Nine survivors of a plane crash in Chile’s frigid southern forests said they survived for four days awaiting rescue by huddling close together for warmth, sheltering inside the wreckage and sharing what food they had.
A search helicopter spotted the wreckage of the Cessna Caravan on Wednesday and found nine of the 10 people on board injured but alive. The fatality was 65-year-old pilot Nelson Bahamondes, who survivors said apparently died from internal bleeding two days after the plane crashed while on a domestic route from Puerto Montt to the village of La Junta in Aysen region.
The plane, which disappeared on Saturday, launching a massive ground and air search, came to rest suspended in the area’s thick trees, but close enough to the ground that the survivors could exit and enter the wreckage, officials said.
FIGHTING THE COLD
The temperature at night fell to minus 4°C.
“It was very cold, there was wind, storms and we fought all that by remaining all of us close together,” said 29-year-old survivor Miguel Almonacid. “We used our clothes, our bags and fire to get warm. And we prayed a lot.”
Almonacid told Santiago’s Radio Cooperativa that before he died the pilot told them to use the gas in the plane to start a fire.

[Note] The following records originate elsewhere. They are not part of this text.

Lemma completed_flags s d s' :
  applyCompletedActionResult s d = Ok s' ->
  (st_VerificationPassed s' = st_VerificationPassed s \/
   ed_ActionType d = CommandVerify /\ logicalState s = StatusVerifying) /\
  (st_PatchProduced s' = st_PatchProduced s \/ ed_ActionType d = CommandApplyPatch).
Proof.
  unfold applyCompletedActionResult, requireManagedLogicalState. intros H.
  ok_inv; simp_not; advance_shape; auto.
Qed.

Ltac legacy_flags := ok_inv; legacy_guards; advance_shape; unfold verifyEvidence, patchEvidence; auto.

Lemma applyEvent_flags s e s' :
  st_Exists s = true -> applyEvent s e = Ok s' -> flagStep s e s'.
Proof.
  intros Hx H. unfold applyEvent in H. unfold flagStep.
  repeat match type of H with (if decide ?P then _ else _) = _ => destruct (decide P) end;
    try done.
  - unfold applyRunCreated in H. by rewrite Hx in H.
  - rewrite Hx in H. unfold applyDesiredState in H. ok_inv; advance_shape; auto.
  - apply applyLeaseEvent_same in H as ->. auto.
  - unfold applyActionPlanned in H. ok_inv. auto.
  - unfold applyActionCompleted in H. ok_inv; [by auto|].
    apply completed_flags in E0 as [[Hv|[Hv ?]] [Hp|Hp]]; cbn; unfold verifyEvidence, patchEvidence;
      auto 10.
  - unfold applyActionFailed in H. ok_inv; advance_shape; auto.
  - unfold applyAttemptStarted in H. legacy_flags.
  - unfold applyWorkspaceProvisioned in H. legacy_flags.
  - unfold applyReasoningPlanned in H. legacy_flags.
  - unfold applyReasoningCompleted in H. legacy_flags.
  - unfold applyToolCallFailed in H. legacy_flags.
  - unfold applyPatchProduced in H. legacy_flags.
  - unfold applyVerificationPlanned in H. legacy_flags.
  - unfold applyVerificationPassed in H. legacy_flags.
  - unfold applyRunSucceeded in H. legacy_flags.
  - unfold applyRunFailed in H. legacy_flags.
  - unfold applyRunCancelled in H. legacy_flags.
Qed.

(** The evidence recorded so far, with the patch before its verification. *)
Definition Evidence (es : list Event) (s : State) : Prop :=
  (st_PatchProduced s = true -> exists e, e ∈ es /\ patchEvidence e) /\
  (st_VerificationPassed s = true -> exists es1 e es2,
     es = es1 ++ e :: es2 /\ verifyEvidence e /\ exists p, p ∈ es1 /\ patchEvidence p).

Lemma stampEvent_flags s e :
  st_VerificationPassed (stampEvent s e) = st_VerificationPassed s /\
  st_PatchProduced (stampEvent s e) = st_PatchProduced s.
Proof. unfold stampEvent. by case_decide. Qed.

The survivors ate and drank the milk and food Almonacid was carrying for workers at the salmon processing plant where he works.
At one point Almonacid said he thought they “would die inside the plane.”

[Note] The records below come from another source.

(** The progress of one cycle. *)
Definition CycleResult (s s2 : State) : Prop :=
  st_PendingActionID s2 = "" /\ destination s2 = destination s /\
  S (roundsLeft s2) = roundsLeft s /\
  (active s2 \/ st_ObservedState s2 = destination s2).

Lemma CycleResult_end s s2 :
  st_PendingActionID s2 = "" -> destination s2 = destination s ->
  st_ObservedState s2 = destination s -> Terminal (destination s) = true -> roundsLeft s = 1 ->
  CycleResult s s2.
Proof.
  intros H1 H2 H3 H4 H5. unfold CycleResult. rewrite H2, H5. split_and!; try done; [|by right].
  unfold roundsLeft. by rewrite H3, H4.
Qed.

Lemma complete_cancel s scope r out :
  active s -> st_DesiredState s = DesiredCancelled -> r <> "" ->
  exists s2, applyEvent (withPending s (commandFor s CommandCancelRun) scope)
      (completeEvent (commandFor s CommandCancelRun) r out) = Ok s2 /\ CycleResult s s2.
Proof.
  intros Ha Hd Hr. rewrite complete_dispatch by first [apply actionDigest_nonempty|done].
  unfold cancelWins. rewrite bool_decide_false by (intros [_ []]; done). pick_type.
  rewrite decide_False by (intros Hx; by apply Hx).
  rewrite advance_active; [|done|]; cycle 1.
  { apply active_allows; [done|by_computation]. }
  destruct (active_inv s Ha) as (_ & _ & Ht & _).
  assert (destination s = StatusCancelled) as Hdest by (unfold destination; by rewrite decide_True).
  eexists. split; [reflexivity|].
  apply CycleResult_end; rewrite ?Hdest; try done.
  unfold roundsLeft. rewrite Ht. by rewrite decide_True by by left.
Qed.

(** Without a cancelled intent the completion takes effect. *)
Lemma cancelWins_running s d : st_DesiredState s = DesiredRunning -> cancelWins s d = false.
Proof. intros Hd. unfold cancelWins. rewrite bool_decide_false; [done|]. by rewrite Hd; intros []. Qed.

Deputy Interior Minister Felipe Harboe said Bahamondes maneuvered the plane to lessen the impact of the crash in the heavily forested area. The cause of the accident was not immediately known.
Aysen Governor Silvia Moreno said the passengers had cold-weather clothing with them and sought shelter inside the wreckage against the freezing temperatures.
“They survived helping each others, sharing the few things and food they carried,” she said.
NEAR RESCUE
The survivors often heard the engines of passing search airplanes and helicopters, but it wasn’t until Wednesday that they finally saw a helicopter and were able to signal to it for help. They were near to leaving the site on foot in search of help when they were rescued, Almonacid said.
All the survivors were hurt in the crash, but authorities said none of the injuries were life-threatening. They were flown to Puerto Montt.
The plane belonged to Patagonia Airlines, a small regional airline.
Authorities said they picked up a signal from the plane’s electronic locator transmitter on Saturday, but lost it Wednesday morning.
A helicopter spotted the survivors later on Wednesday.
The area where the plane crashed is near the erupting Chaiten volcano. Three of the survivors had been evacuated from the town of Chaiten last month when the volcano first erupted.